> _What to work on_: Down to the final line, print the records again exactly.

> _Source data_:
(* ===== verification/Record.v ===== *)
(** Queue file records: record.c and off_cvt.c (src/src/global).

    A VSTREAM is the contents of the queue file with a read/write position.  The
    static variables of rec_goto() are an explicit state. *)

From S2P Require Import Prelude Codec QueueId.

(** ** off_cvt.c: file offsets in decimal *)

Module OffCvt.

Definition OFF_T_MAX : Z := 2 ^ 63 - 1.

Fixpoint off_cvt_string_loop (s : bytes) (result : Z) : Z :=
  match s with
  | [] => result
  | ch :: s =>
      if negb (ISDIGIT ch) then -1 else
      let digit_value := ch - "0"%ch in
      if result >? OFF_T_MAX / 10 then -1 else
      let result := result * 10 in
      if result >? OFF_T_MAX - digit_value then -1 else
      off_cvt_string_loop s (result + digit_value)
  end.

Definition off_cvt_string (s : bytes) : Z := off_cvt_string_loop s 0.

Definition digs : bytes := str "0123456789".

(** [while (offset != 0)]; an off_t has at most 63 digits. *)
Fixpoint off_digits_loop (fuel : nat) (offset : Z) (buf : bytes) : bytes :=
  match fuel with
  | O => buf
  | S fuel =>
      if offset =? 0 then buf
      else off_digits_loop fuel (offset / 10) (buf ++ [cp digs (Z.to_nat (offset mod 10))])
  end.

Definition off_cvt_number (offset : Z) : outcome bytes :=
  if offset <? 0 then Panic else
  let buf := off_digits_loop 63 offset [] in
  Ret (SafeUltostr.reverse_loop (length buf / 2) 0 buf).

(** The value of a decimal text. *)
Definition dec_value (acc : Z) (s : bytes) : Z :=
  foldl (fun acc c => acc * 10 + (c - "0"%ch)) acc s.

Lemma dec_value_mono s : Forall (fun c => ISDIGIT c = true) s ->
  forall acc, 0 <= acc -> acc <= dec_value acc s.
Proof.
  induction 1 as [|c s Hc _ IH]; intros acc Ha; cbn; [lia|]. zb.
  etransitivity; [|apply IH; lia]. lia.
Qed.

Lemma off_cvt_string_loop_spec s : forall acc, 0 <= acc <= OFF_T_MAX ->
  off_cvt_string_loop s acc =
    if forallb ISDIGIT s && (dec_value acc s <=? OFF_T_MAX) then dec_value acc s else -1.
Proof.
  induction s as [|c s IH]; intros acc Ha; cbn [off_cvt_string_loop forallb].
  { change (dec_value acc []) with acc. by rewrite (proj2 (Z.leb_le acc _)) by lia. }
  change (dec_value acc (c :: s)) with (dec_value (acc * 10 + (c - 48)) s).
  destruct (ISDIGIT c) eqn:Hc; cbn [negb andb]; [|done]. rewrite !Z.gtb_ltb.
  assert (Hov : forallb ISDIGIT s = true -> OFF_T_MAX < acc * 10 + (c - 48) ->
    OFF_T_MAX < dec_value (acc * 10 + (c - 48)) s).
  { intros Hs Ho. assert (Forall (fun c => ISDIGIT c = true) s).
    { apply Forall_forall. intros x Hx%list_elem_of_In. rewrite forallb_forall in Hs. auto. }
    pose proof (dec_value_mono s H (acc * 10 + (c - 48))). zb. lia. }
  assert (Hr : 48 <= c <= 57) by (clear -Hc; zb; lia).
  unfold OFF_T_MAX in *. change ((2 ^ 63 - 1) / 10) with 922337203685477580.
  change (2 ^ 63) with 9223372036854775808 in *.
  destruct (Z.ltb_spec 922337203685477580 acc) as [H1|H1];
    [|destruct (Z.ltb_spec (9223372036854775808 - 1 - (c - 48)) (acc * 10)) as [H2|H2]].
  - destruct (forallb ISDIGIT s) eqn:Hs; cbn [andb]; [|done]. specialize (Hov eq_refl ltac:(lia)).
    by rewrite (proj2 (Z.leb_gt _ _)) by done.
  - destruct (forallb ISDIGIT s) eqn:Hs; cbn [andb]; [|done]. specialize (Hov eq_refl ltac:(lia)).
    by rewrite (proj2 (Z.leb_gt _ _)) by done.
  - apply IH. lia.
Qed.

Fixpoint off_lsb (fuel : nat) (v : Z) : bytes :=
  match fuel with
  | O => []
  | S fuel => if v =? 0 then [] else cp digs (Z.to_nat (v mod 10)) :: off_lsb fuel (v / 10)
  end.

Lemma off_digits_loop_lsb fuel : forall v buf,
  off_digits_loop fuel v buf = buf ++ off_lsb fuel v.
Proof.
  induction fuel; intros v buf; simpl; [by rewrite app_nil_r|].
  case_match; [by rewrite app_nil_r|]. by rewrite IHfuel, <- app_assoc.
Qed.

Lemma digs_spec v : 0 <= v < 10 -> cp digs (Z.to_nat v) = "0"%ch + v.
Proof.
  intros Hv. assert (v ∈ seqZ 0 10) as H%list_elem_of_In by (apply elem_of_seqZ; lia).
  cbv in H. intuition subst; reflexivity.
Qed.

Lemma off_lsb_spec fuel : forall v, 0 <= v < 2 ^ Z.of_nat fuel ->
  forallb ISDIGIT (reverse (off_lsb fuel v)) = true /\
  dec_value 0 (reverse (off_lsb fuel v)) = v.
Proof.
  induction fuel as [|fuel IH]; intros v Hv; cbn [off_lsb].
  { change (2 ^ Z.of_nat 0) with 1 in Hv. cbn. split; [done|lia]. }
  rewrite Nat2Z.inj_succ, Z.pow_succ_r in Hv by lia.
  destruct (Z.eqb_spec v 0) as [->|Hv0]; [done|].
  destruct (IH (v / 10)) as [H1 H2]; [split; [apply Z.div_pos|apply Z.div_lt_upper_bound]; lia|].
  assert (0 <= v mod 10 < 10) by (apply Z.mod_pos_bound; lia).
  rewrite reverse_cons, forallb_app, H1. unfold dec_value. rewrite foldl_app.
  fold (dec_value 0 (reverse (off_lsb fuel (v / 10)))). rewrite H2.
  cbn [foldl forallb andb]. rewrite digs_spec by done. unfold ISDIGIT, in_range.
  split; [|plia]. rewrite andb_true_r. apply andb_true_iff; split; apply Z.leb_le; lia.
Qed.

End OffCvt.

(** ** record.c *)

Record VSTREAM := {
  path : nat;      (** VSTREAM_PATH: the identity of the path string *)
  file : bytes;    (** the contents of the file *)
  pos : Z;         (** the current offset *)
  limit : Z;       (** writes at or after this offset fail *)
  seekable : bool; (** whether vstream_fseek() can succeed *)
}.

Definition set_pos (s : VSTREAM) (p : Z) : VSTREAM :=
  {| path := path s; file := file s; pos := p; limit := limit s; seekable := seekable s |}.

> _Answer space_:
(* ===== verification/Record.v ===== *)
(** Queue file records: record.c and off_cvt.c (src/src/global).

    A VSTREAM is the contents of the queue file with a read/write position.  The
    static variables of rec_goto() are an explicit state. *)

From S2P Require Import Prelude Codec QueueId.

(** ** off_cvt.c: file offsets in decimal *)

Module OffCvt.

Definition OFF_T_MAX : Z := 2 ^ 63 - 1.

Fixpoint off_cvt_string_loop (s : bytes) (result : Z) : Z :=
  match s with
  | [] => result
  | ch :: s =>
      if negb (ISDIGIT ch) then -1 else
      let digit_value := ch - "0"%ch in
      if result >? OFF_T_MAX / 10 then -1 else
      let result := result * 10 in
      if result >? OFF_T_MAX - digit_value then -1 else
      off_cvt_string_loop s (result + digit_value)
  end.

Definition off_cvt_string (s : bytes) : Z := off_cvt_string_loop s 0.

Definition digs : bytes := str "0123456789".

(** [while (offset != 0)]; an off_t has at most 63 digits. *)
Fixpoint off_digits_loop (fuel : nat) (offset : Z) (buf : bytes) : bytes :=
  match fuel with
  | O => buf
  | S fuel =>
      if offset =? 0 then buf
      else off_digits_loop fuel (offset / 10) (buf ++ [cp digs (Z.to_nat (offset mod 10))])
  end.

Definition off_cvt_number (offset : Z) : outcome bytes :=
  if offset <? 0 then Panic else
  let buf := off_digits_loop 63 offset [] in
  Ret (SafeUltostr.reverse_loop (length buf / 2) 0 buf).

(** The value of a decimal text. *)
Definition dec_value (acc : Z) (s : bytes) : Z :=
  foldl (fun acc c => acc * 10 + (c - "0"%ch)) acc s.

Lemma dec_value_mono s : Forall (fun c => ISDIGIT c = true) s ->
  forall acc, 0 <= acc -> acc <= dec_value acc s.
Proof.
  induction 1 as [|c s Hc _ IH]; intros acc Ha; cbn; [lia|]. zb.
  etransitivity; [|apply IH; lia]. lia.
Qed.

Lemma off_cvt_string_loop_spec s : forall acc, 0 <= acc <= OFF_T_MAX ->
  off_cvt_string_loop s acc =
    if forallb ISDIGIT s && (dec_value acc s <=? OFF_T_MAX) then dec_value acc s else -1.
Proof.
  induction s as [|c s IH]; intros acc Ha; cbn [off_cvt_string_loop forallb].
  { change (dec_value acc []) with acc. by rewrite (proj2 (Z.leb_le acc _)) by lia. }
  change (dec_value acc (c :: s)) with (dec_value (acc * 10 + (c - 48)) s).
  destruct (ISDIGIT c) eqn:Hc; cbn [negb andb]; [|done]. rewrite !Z.gtb_ltb.
  assert (Hov : forallb ISDIGIT s = true -> OFF_T_MAX < acc * 10 + (c - 48) ->
    OFF_T_MAX < dec_value (acc * 10 + (c - 48)) s).
  { intros Hs Ho. assert (Forall (fun c => ISDIGIT c = true) s).
    { apply Forall_forall. intros x Hx%list_elem_of_In. rewrite forallb_forall in Hs. auto. }
    pose proof (dec_value_mono s H (acc * 10 + (c - 48))). zb. lia. }
  assert (Hr : 48 <= c <= 57) by (clear -Hc; zb; lia).
  unfold OFF_T_MAX in *. change ((2 ^ 63 - 1) / 10) with 922337203685477580.
  change (2 ^ 63) with 9223372036854775808 in *.
  destruct (Z.ltb_spec 922337203685477580 acc) as [H1|H1];
    [|destruct (Z.ltb_spec (9223372036854775808 - 1 - (c - 48)) (acc * 10)) as [H2|H2]].
  - destruct (forallb ISDIGIT s) eqn:Hs; cbn [andb]; [|done]. specialize (Hov eq_refl ltac:(lia)).
    by rewrite (proj2 (Z.leb_gt _ _)) by done.
  - destruct (forallb ISDIGIT s) eqn:Hs; cbn [andb]; [|done]. specialize (Hov eq_refl ltac:(lia)).
    by rewrite (proj2 (Z.leb_gt _ _)) by done.
  - apply IH. lia.
Qed.

Fixpoint off_lsb (fuel : nat) (v : Z) : bytes :=
  match fuel with
  | O => []
  | S fuel => if v =? 0 then [] else cp digs (Z.to_nat (v mod 10)) :: off_lsb fuel (v / 10)
  end.

Lemma off_digits_loop_lsb fuel : forall v buf,
  off_digits_loop fuel v buf = buf ++ off_lsb fuel v.
Proof.
  induction fuel; intros v buf; simpl; [by rewrite app_nil_r|].
  case_match; [by rewrite app_nil_r|]. by rewrite IHfuel, <- app_assoc.
Qed.

Lemma digs_spec v : 0 <= v < 10 -> cp digs (Z.to_nat v) = "0"%ch + v.
Proof.
  intros Hv. assert (v ∈ seqZ 0 10) as H%list_elem_of_In by (apply elem_of_seqZ; lia).
  cbv in H. intuition subst; reflexivity.
Qed.

Lemma off_lsb_spec fuel : forall v, 0 <= v < 2 ^ Z.of_nat fuel ->
  forallb ISDIGIT (reverse (off_lsb fuel v)) = true /\
  dec_value 0 (reverse (off_lsb fuel v)) = v.
Proof.
  induction fuel as [|fuel IH]; intros v Hv; cbn [off_lsb].
  { change (2 ^ Z.of_nat 0) with 1 in Hv. cbn. split; [done|lia]. }
  rewrite Nat2Z.inj_succ, Z.pow_succ_r in Hv by lia.
  destruct (Z.eqb_spec v 0) as [->|Hv0]; [done|].
  destruct (IH (v / 10)) as [H1 H2]; [split; [apply Z.div_pos|apply Z.div_lt_upper_bound]; lia|].
  assert (0 <= v mod 10 < 10) by (apply Z.mod_pos_bound; lia).
  rewrite reverse_cons, forallb_app, H1. unfold dec_value. rewrite foldl_app.
  fold (dec_value 0 (reverse (off_lsb fuel (v / 10)))). rewrite H2.
  cbn [foldl forallb andb]. rewrite digs_spec by done. unfold ISDIGIT, in_range.
  split; [|plia]. rewrite andb_true_r. apply andb_true_iff; split; apply Z.leb_le; lia.
Qed.

End OffCvt.

(** ** record.c *)

Record VSTREAM := {
  path : nat;      (** VSTREAM_PATH: the identity of the path string *)
  file : bytes;    (** the contents of the file *)
  pos : Z;         (** the current offset *)
  limit : Z;       (** writes at or after this offset fail *)
  seekable : bool; (** whether vstream_fseek() can succeed *)
}.

Definition set_pos (s : VSTREAM) (p : Z) : VSTREAM :=
  {| path := path s; file := file s; pos := p; limit := limit s; seekable := seekable s |}.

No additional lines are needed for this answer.